Association Health Plans. Allowing small groups to combine to self-insure or get better commercial rates could cause logistical problems if the only groups that combine are small companies with heavy medical users. From a legal perspective, there are numerous issues. First, ERISA does not preempt state laws governing multiple employer health plans. This may make it difficult for small groups in different states to combine. Second, to prevent fraud, many states heavily regulate self-insured plans for such combined groups. Historically, problems have arisen when salespeople promote these plans, receive premiums from many “mom and pop” businesses, and disappear with the cash. In fact, when the DOL issued guidance on multiple employer health plans in 2000, it commented that it was investigating potential fraudulent schemes that it believed affected over 1.2 million people and involved over $83.6 million in unpaid claims. Any business that is considering joining such an organization must make sure the organization is properly-registered in its state. Third, if Association Health Plans (AHPs) are self-insured, meaning the individual small businesses are liable for claims, issues may arise when one of the small companies goes out of business. Will the remaining members be responsible for that former company’s employee claims? For fully-insured arrangements, what happens if a struggling business fails to pay premiums? Do the remaining members become liable? In the retirement plan arena, some employers use “pooled” accounts, in which their company’s contributions are pooled with those of other companies, and similar issues can arise in this situation. These examples show why it is critical to carefully review agreements, in general, and agreements in which multiple entities are combining for a joint purpose, particularly.

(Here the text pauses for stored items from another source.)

Lemma ranges_from_one lower bs k :
  StronglySorted slt bs → is_none_or (λ l, sltb l k) lower = true →
  ∃ i, ∀ j r, ranges_from lower bs !! j = Some r → in_range r k = true ↔ j = i.
Proof.
  revert lower. induction bs as [|b bs IH]; intros lower Hs Hl; cbn [ranges_from].
  - exists 0%nat. intros [|j] r; [|done]. cbn. intros [= <-]. unfold in_range. cbn. by rewrite Hl.
  - destruct (sleb k b) eqn:Eb.
    + exists 0%nat. intros [|j] r Hr; cbn in Hr.
      * injection Hr as <-. unfold in_range. cbn. by rewrite Hl, Eb.
      * split; [|done]. intros Hk. exfalso. apply (ranges_from_above bs b k) in Hk; [|done|by eapply list_elem_of_lookup_2].
        apply sleb_le in Eb as [?| ->]; [by apply (slt_asym b k)|by apply (slt_irrefl b)].
    + assert (sltb b k = true) as Hb by (by rewrite sltb_sleb, Eb).
      destruct (IH (Some b)) as [i Hi]; [by apply StronglySorted_inv in Hs as []|done|].
      exists (S i). intros [|j] r Hr; cbn in Hr.
      * injection Hr as <-. unfold in_range. cbn. rewrite Eb, andb_false_r. done.
      * rewrite (Hi j r Hr). lia.
Qed.

Lemma ranges_from_covers lower bs k :
  StronglySorted slt bs → is_none_or (λ l, sltb l k) lower = true →
  ∃ i r, ranges_from lower bs !! i = Some r ∧ in_range r k = true.
Proof.
  revert lower. induction bs as [|b bs IH]; intros lower Hs Hl; cbn [ranges_from].
  - exists 0%nat, (mkKeyRange lower None). split; [done|]. unfold in_range. cbn. by rewrite Hl.
  - destruct (sleb k b) eqn:Eb.
    + exists 0%nat, (mkKeyRange lower (Some b)). split; [done|]. unfold in_range. cbn. by rewrite Hl, Eb.
    + destruct (IH (Some b)) as (i & r & Hr & Hk); [by apply StronglySorted_inv in Hs as []|cbn; by rewrite sltb_sleb, Eb|].
      by exists (S i), r.
Qed.

Lemma length_ranges_from lower bs : length (ranges_from lower bs) = S (length bs).
Proof. revert lower. induction bs as [|b bs IH]; intros lower; cbn; [done|]. by rewrite IH. Qed.

Lemma discovered_sorted client config :
  ∃ bs, discover_boundaries client (bounded config) = Some bs ∧ StronglySorted slt bs ∧ Z.of_nat (length bs) < MAX_WORKERS.
Proof.
  unfold discover_boundaries. destruct (_ || _); [exists []; split_and!; [done|constructor|done]|].
  assert (1 <= workers (bounded config) <= MAX_WORKERS) as Hw.
  { unfold bounded, clamp, MAX_WORKERS. cbn [workers]. destruct (Z.ltb_spec (workers config) 1); [lia|].
    destruct (Z.ltb_spec 64 (workers config)); lia. }
  destruct (choose_sorted (discover (bounded config) client (Z.to_nat (discovery_budget (bounded config))) 0 [] []
    EmptyString [] None) (workers (bounded config))) as (bs & -> & Hs & Hl); [apply discover_sorted; constructor|lia|].
  exists bs. split_and!; [done|done|lia].
Qed.

(** Whatever a discovery answers, fails to answer or leaves out, the scan does not
    panic and is split into at most [MAX_WORKERS] ranges, and every key lies in exactly one
    of them. *)
Theorem split_covers (client : nat → ListCall → result unit ListReply) (config : ScanConfig) :
  ∃ bs, discover_boundaries client (bounded config) = Some bs ∧ Z.of_nat (length (ranges bs)) <= MAX_WORKERS ∧
    ∀ k, ∃ i, (∃ r, ranges bs !! i = Some r ∧ in_range r k = true) ∧
      ∀ j r, ranges bs !! j = Some r → in_range r k = true → j = i.
Proof.
  destruct (discovered_sorted client config) as (bs & -> & Hs & Hl). exists bs. unfold ranges.
  rewrite length_ranges_from. split_and!; [done|lia|]. intros k.
  destruct (ranges_from_covers None bs k Hs eq_refl) as (i & r & Hr & Hk).
  destruct (ranges_from_one None bs k Hs eq_refl) as [i' Hi].
  exists i. split; [by exists r|]. intros j r' Hr' Hk'. apply (Hi j r' Hr') in Hk' as ->.
  by apply (Hi i r Hr) in Hk.
Qed.

(** ** The origin's listing

    [cursor_of] is where a continuation token resumes, as the origin reads it. *)

Abbreviation Listing := (gmap string ListedObject).

Definition listing_ok (o : Listing) : Prop := ∀ k obj, o !! k = Some obj → lo_key obj = Some k.

Class TokenCursor := cursor_of : string → option string.

Section origin.
Context {C : TokenCursor}.

(** Where a request starts. *)
Definition position (call : ListCall) : option string :=
  match lc_token call with Some t => cursor_of t | None => lc_start_after call end.

Definition rows_after (o : Listing) (from : option string) : list (string * ListedObject) :=
  filter (λ r, is_none_or (λ c, sltb c r.1) from = true) (sorted_rows o).

(** The documented answer to a plain LIST: the keys after the position, in order and from
    the first, with a token for the rest exactly when something is left. *)
Definition answers (o : Listing) (call : ListCall) (reply : ListReply) : Prop :=
  ∃ page rest, rows_after o (position call) = page ++ rest ∧ (lr_contents reply).*1 = page.*2 ∧
    default false (lr_is_truncated reply) = bool_decide (rest ≠ []) ∧
    (rest ≠ [] → ∃ t, lr_next_token reply = Some t ∧ cursor_of t = from_option Some (position call) (fst <$> last page)).
End origin.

Health Reimbursement Arrangements. HRAs are generally used to allow employees to receive up to a set dollar amount (e.g., $8,000) for medical expenses. HRAs have enabled companies to help their employees with medical expenses while limiting their own liabilities. This limited liability makes HRAs attractive, especially to smaller companies that do not offer standard medical insurance. These companies use HRAs to help their employees afford medical insurance premiums that they purchased outside the company. In the past, the agencies have found HRAs are group medical plans under the ACA. This makes them subject to ACA restrictions, including the restriction on lifetime and annual limits that HRAs cannot satisfy because of their relatively low benefit ceilings unless they are combined with a more standard medical insurance that satisfies ACA requirements. If the agencies decide that HRAs are group health plans based on regulations, and not on law, then they may be able to accomplish the President’s goals. Even before ACA, however, HRAs were viewed as health plans. This is why COBRA applies to HRA benefits. So, if the agencies’ positions on this change, they will need to assess whether their position on HRAs are changing as to the ACA only, or as to all health care laws.

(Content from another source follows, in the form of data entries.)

(* ===== verification/FleetProps.v ===== *)
(** * What the address book promises

    A fleet's scope names its origin and its buckets, so two nodes that agree on a scope
    agree on both; a book that is accepted is complete, unambiguous, and publishes no
    credentials. *)

From S2P Require Import Prelude.
From S2P Require Import Wire.
From S2P Require Import Coherence.
From S2P Require Import Scan.
From S2P Require Import ScanProps.
From S2P Require Import Config.
From S2P Require Import FleetConfig.
From stdpp Require Import pretty.
#[local] Open Scope Z_scope.

(** ** Strings *)

Lemma avoids_split c a b x y :
  avoids c a = true → avoids c b = true → a +:+ String c x = b +:+ String c y → a = b ∧ x = y.
Proof.
  revert b. induction a as [|d a IH]; intros [|e b]; cbn [avoids]; rewrite ?append_cons; intros Ha Hb H; bool_prop.
  - by injection H as ->.
  - injection H as -> _. done.
  - injection H as -> _. done.
  - injection H as -> H. destruct (IH b) as [-> ->]; done.
Qed.

Lemma append_same_length a b x y : String.length a = String.length b → a +:+ x = b +:+ y → a = b ∧ x = y.
Proof.
  revert b. induction a as [|d a IH]; intros [|e b]; cbn [String.length]; rewrite ?append_cons; try done.
  intros [= Hl] [= -> H]. by destruct (IH b Hl H) as [-> ->].
Qed.

Lemma sfind_char c s : is_some (sfind (String c EmptyString) s) = negb (avoids c s).
Proof.
  induction s as [|a s IH]; [done|]. cbn [sfind avoids starts_with]. destruct (decide (a = c)) as [->|Hne].
  - by rewrite !bool_decide_eq_true_2.
  - rewrite (bool_decide_eq_false_2 (a = c)), (bool_decide_eq_false_2 (c = a)) by congruence. cbn.
    rewrite <- IH. by destruct (sfind _ s).
Qed.

Lemma contains_avoids c s : contains (String c EmptyString) s = false ↔ avoids c s = true.
Proof. unfold contains. rewrite sfind_char. by destruct (avoids c s). Qed.

Lemma split_once_Some sep s a b : split_once sep s = Some (a, b) → s = a +:+ sep +:+ b.
Proof.
  unfold split_once. intros (i & Hi & [= <- <-])%bind_Some. apply sfind_Some in Hi as (u & v & -> & <-).
  rewrite stake_append, <- length_append. do 2 f_equal. rewrite <- append_assoc. by rewrite sdrop_append.
Qed.

Lemma split_on_nonempty c s : split_on c s ≠ [].
Proof. destruct s; cbn; [done|]. case_bool_decide; [done|]. by destruct (split_on _ _). Qed.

Final Comments. Regardless of whether developments relate to a law like the Affordable Care Act, a regulatory action like the Fiduciary Rule, or an executive order, there will always be unintended consequences . As new opportunities to provide health care or reduce costs arise, it is important to communicate with your advisors to better understand how new opportunities might affect your entity initially and on an ongoing basis.